» **Exercise prompt**
The answer must be every line of the records in which the string "properties" appears.

START Supplied data

(** * XRP-Wallet-Tools: the mnemonic-to-address batch deriver of [xrp.js]

    A shallow embedding of [deriveRippleAddress] and
    [deriveAddressesFromFile], and the properties of the derivation engine
    and of the batch runner proved over it.

    - JavaScript strings are sequences of UTF-16 code units ([jsstring]).
    - JavaScript numbers are IEEE-754 binary64 values; the progress
      percentage is computed with the Standard Library's [SpecFloat]
      operations at precision 53 and maximal exponent 1024.
    - The npm packages [bip39], [ripple-bip32] and [ripple-keypairs] are
      external: they are an interface ([CryptoLibs]) whose operations
      either return a value or throw.
    - Effects (the call log of the external packages, the output stream,
      the console, the two progress counters) live in a [World] that is
      threaded through a state-and-exception monad: a thrown error keeps
      the effects that happened before it, as in JavaScript. *)

From Stdlib Require Import QArith Qround.
From Stdlib Require Import ZArith NArith List String Ascii Bool Lia.
From Stdlib Require Import DecimalString DecimalZ.
From Stdlib Require Import Floats.SpecFloat.
Import ListNotations.
Close Scope Q_scope.



(** ** JavaScript strings *)

Module JsString.

(** A string value: its UTF-16 code units. *)
Definition jsstring := list N.

(** An ASCII literal of the source, as code units. *)
Definition lit (s : string) : jsstring :=
  map N_of_ascii (list_ascii_of_string s).

(** The code units [String.prototype.trim] strips: ECMAScript WhiteSpace
    (TAB, VT, FF, ZWNBSP and the Unicode space separators) and
    LineTerminator (LF, CR, LS, PS). *)
Definition is_white_space (c : N) : bool :=
  match c with
  | 9 | 10 | 11 | 12 | 13 | 32 | 160 | 5760
  | 8232 | 8233 | 8239 | 8287 | 12288 | 65279 => true
  | _ => (8192 <=? c) && (c <=? 8202)
  end%N.

Fixpoint trimStart (s : jsstring) : jsstring :=
  match s with
  | [] => []
  | c :: r => if is_white_space c then trimStart r else s
  end.

Definition trimEnd (s : jsstring) : jsstring := rev (trimStart (rev s)).
(** * Element.ts — the node model of the scene graph

    A shallow embedding of [src/Element.ts]: the state overlay
    ([useState], [useStates], [clearStates]), the clip-path and host
    attachment ([setClipPath], [removeClipPath], [addSelfToZr],
    [removeSelfFromZr]), the animation merge ([animateTo], [animateFrom],
    [animateToShallow]) and [drift].

    Elements, animator arrays and animators live in a store and are
    referred to by address, so that the sharing the source relies on (a clip
    path referenced by its target, the animator array aliased by the
    completion closures) is kept.  Methods are computations in a small
    state-and-exception monad. *)

From Stdlib Require Import ZArith String List Bool Lia.
From stdpp Require Import base option list gmap strings.

Local Open Scope Z_scope.
#[local] Set Warnings "-clear-no-such-hyp".

(** ** JavaScript values

    Numbers are modelled as integers: the code under study copies and
    compares them, and adds them once (in [drift]); rounding is outside the
    model, and nothing below rests on a law of integer addition that the
    addition of floating-point numbers lacks.  [VNull] stands for both [null] and [undefined], which every test
    of the source ([!= null], [!x], [||]) treats alike.  An object is an
    association list in insertion order, which is the order [keys] and
    [for ... in] enumerate.  An array is its list of numbers and, as an
    array is an object too, the further properties it has been given
    ([animateToShallow] assigns to whatever live value it descends into);
    [VArr a] is the array that has none. *)

#[warnings="-register-all"]
Inductive value : Type :=
| VNull
| VBool (b : bool)
| VNum (n : Z)
| VStr (s : string)
| VArrX (a : list Z) (x : list (string * value))
| VObj (o : list (string * value)).

Abbreviation Obj := (list (string * value)).

Abbreviation VArr a := (VArrX a []).

(** [o[k]]; an absent key reads as [undefined]. *)
Fixpoint oget (k : string) (o : Obj) : value :=
  match o with
  | [] => VNull
  | (k', v) :: o' => if String.eqb k k' then v else oget k o'
  end.
(** X28.  A stroke of the draw tool (mouse down with the main button, any
    mouse moves, mouse up) adds an action exactly when some mouse move is
    2 px or more from the point of the mouse down.  The path of the action
    starts at that point, keeps some of the moves in their order, and any
    two consecutive points of it are 2 px or more apart; the point of the
    mouse up is not part of it.  The action carries the colour and stroke
    width of the engine and empties the redo stack.  Otherwise actions and
    redo stack stay as they were.  Either way the stroke is over and the
    window listeners are removed. *)
Theorem draw_stroke_path :
  forall e down moves up,
    Annotation.currentTool e = Some Annotation.Draw ->
    let e' := Annotation.run e (Annotation.MouseDown 0 down
                                :: map Annotation.MouseMove moves
                                ++ [Annotation.MouseUp up]) in
    Annotation.isDrawing e' = false
    /\ Annotation.listening e' = false
    /\ Annotation.currentPath e' = []
    /\ if forallb (fun p => negb (Qle_bool 4 (Annotation.dist2 down p))) moves
       then Annotation.actions e' = Annotation.actions e
            /\ Annotation.redoStack e' = Annotation.redoStack e
       else exists kept,
           Annotation.actions e'
           = Annotation.actions e
             ++ [Annotation.DrawAction (down :: kept) (Annotation.color e)
                                       (Annotation.strokeWidth e)]
           /\ kept <> []
           /\ spaced (down :: kept)
           /\ subsequence kept moves
           /\ Annotation.redoStack e' = [].
Proof.
  intros e down moves up Htool e'.
  assert (He' : e' = Annotation.onMouseUp
                       (Annotation.run
                          (Annotation.onMouseDown e 0 down)
                          (map Annotation.MouseMove moves)) up).
  { unfold e', Annotation.run. cbn [fold_left Annotation.step].
    rewrite fold_left_app. cbn [fold_left Annotation.step].
    fold (Annotation.run (Annotation.onMouseDown e 0 down)
                         (map Annotation.MouseMove moves)).
    rewrite run_moves.
    - reflexivity.
    - unfold Annotation.onMouseDown. rewrite Htool. reflexivity.
    - unfold Annotation.onMouseDown. rewrite Htool. reflexivity.
    - left. unfold Annotation.onMouseDown. rewrite Htool. exact Htool. }
  rewrite run_moves in He'.
  2-4: unfold Annotation.onMouseDown; rewrite Htool; try reflexivity.
  2: left; exact Htool.
  unfold Annotation.onMouseDown in He'. rewrite Htool in He'.
  cbn [Z.eqb negb Annotation.withStroke Annotation.currentPath
       Annotation.startPoint Annotation.lastPreviewPoint] in He'.
  destruct (extendPath_moves moves [] down)
    as (kept & Hrun & Hspaced & Hsub & Hnone).
  cbn [app] in Hrun. rewrite Hrun in He'.
  unfold Annotation.onMouseUp in He'.
  cbn [Annotation.withStroke Annotation.isDrawing Annotation.currentTool
       Annotation.currentPath Annotation.startPoint Annotation.color
       Annotation.strokeWidth Annotation.lastPreviewPoint negb] in He'.
  rewrite Htool in He'.
  destruct (forallb _ moves) eqn:Hall.
  - destruct Hnone as [_ Hnone]. rewrite (Hnone eq_refl) in He'.
    cbn [length Nat.ltb Nat.leb] in He'. rewrite He'.
    cbn [Annotation.withStroke Annotation.isDrawing Annotation.listening
         Annotation.currentPath Annotation.actions Annotation.redoStack].
    repeat split.
  - assert (Hkept : kept <> []).
    { intros Hk. apply Hnone in Hk. discriminate. }
    destruct kept as [|k kept]; [contradiction|].
    cbn [length Nat.ltb Nat.leb] in He'. rewrite He'.
    cbn [Annotation.withStroke Annotation.commit Annotation.isDrawing
         Annotation.listening Annotation.currentPath Annotation.actions
         Annotation.redoStack].
    split; [reflexivity|]. split; [reflexivity|]. split; [reflexivity|].
    exists (k :: kept).
    split; [reflexivity|]. split; [exact Hkept|]. split; [exact Hspaced|].
    split; [exact Hsub|reflexivity].
Qed.
Lemma ready_after_slot (g : Gui) :
  connections g = [Sidebar_onStateChanged] ->
  m_pageMap (the_sidebar g) = Sidebar_pages ->
  0 < map_count (page_of g) Sidebar_pages ->
  (m_currentPage (the_sidebar g) = page_of g ->
   shown (m_stackedWidget (the_sidebar g)) = Some (HeavyPage (page_of g))) ->
  ready (gui_after onStateChanged g).
Proof.
  intros Hconn Hm Hc Hshown. unfold ready.
  rewrite connections_onStateChanged, page_of_onStateChanged.
  rewrite (onStateChanged_on_pages g Hm Hc).
  destruct (String.eqb_spec (page_of g) (m_currentPage (the_sidebar g)))
    as [E | N].
  - repeat split; auto.
  - cbn [m_stackedWidget m_pageMap m_currentPage]. rewrite shown_snoc.
    repeat split; auto.
Qed.

Lemma page_of_at_emission_cases (a : Action) (g : Gui) :
  page_of (at_emission a g) = page_of g
  \/ exists s, a = change_page s /\ page_of (at_emission a g) = s.
Proof.
  destruct a as [[ | | ] p].
  - destruct p as [ | s | b | i ];
      try (left; unfold page_of;
           rewrite store_of_at_emission, store_after_dispatch;
           reflexivity).
    right. exists s. split; [reflexivity | ].
    apply (page_of_at_emission_page s g).
  - left. apply page_of_at_emission_profile. left. reflexivity.
  - left. apply page_of_at_emission_profile. right. reflexivity.
Qed.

END Supplied data

» **Result of the exercise**
    [deriveAddressesFromFile], and the properties of the derivation engine
    array is an object too, the further properties it has been given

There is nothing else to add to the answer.